Write out each entry again. Keep every word exactly as it is.
::: GIVEN RECORDS :::
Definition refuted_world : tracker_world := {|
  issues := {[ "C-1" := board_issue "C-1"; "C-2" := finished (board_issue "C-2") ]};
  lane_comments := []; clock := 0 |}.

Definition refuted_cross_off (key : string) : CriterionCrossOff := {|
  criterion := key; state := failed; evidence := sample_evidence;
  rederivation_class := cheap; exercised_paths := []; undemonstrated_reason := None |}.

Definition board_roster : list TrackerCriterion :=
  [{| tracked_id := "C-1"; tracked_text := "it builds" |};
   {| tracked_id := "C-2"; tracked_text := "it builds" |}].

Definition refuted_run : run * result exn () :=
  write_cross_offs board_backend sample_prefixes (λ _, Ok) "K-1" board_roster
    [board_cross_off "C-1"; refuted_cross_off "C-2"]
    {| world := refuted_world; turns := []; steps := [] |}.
:::
**REPLY TO THE TASK**
Definition refuted_world : tracker_world := {|
  issues := {[ "C-1" := board_issue "C-1"; "C-2" := finished (board_issue "C-2") ]};
  lane_comments := []; clock := 0 |}.

Definition refuted_cross_off (key : string) : CriterionCrossOff := {|
  criterion := key; state := failed; evidence := sample_evidence;
  rederivation_class := cheap; exercised_paths := []; undemonstrated_reason := None |}.

Definition board_roster : list TrackerCriterion :=
  [{| tracked_id := "C-1"; tracked_text := "it builds" |};
   {| tracked_id := "C-2"; tracked_text := "it builds" |}].

Definition refuted_run : run * result exn () :=
  write_cross_offs board_backend sample_prefixes (λ _, Ok) "K-1" board_roster
    [board_cross_off "C-1"; refuted_cross_off "C-2"]
    {| world := refuted_world; turns := []; steps := [] |}.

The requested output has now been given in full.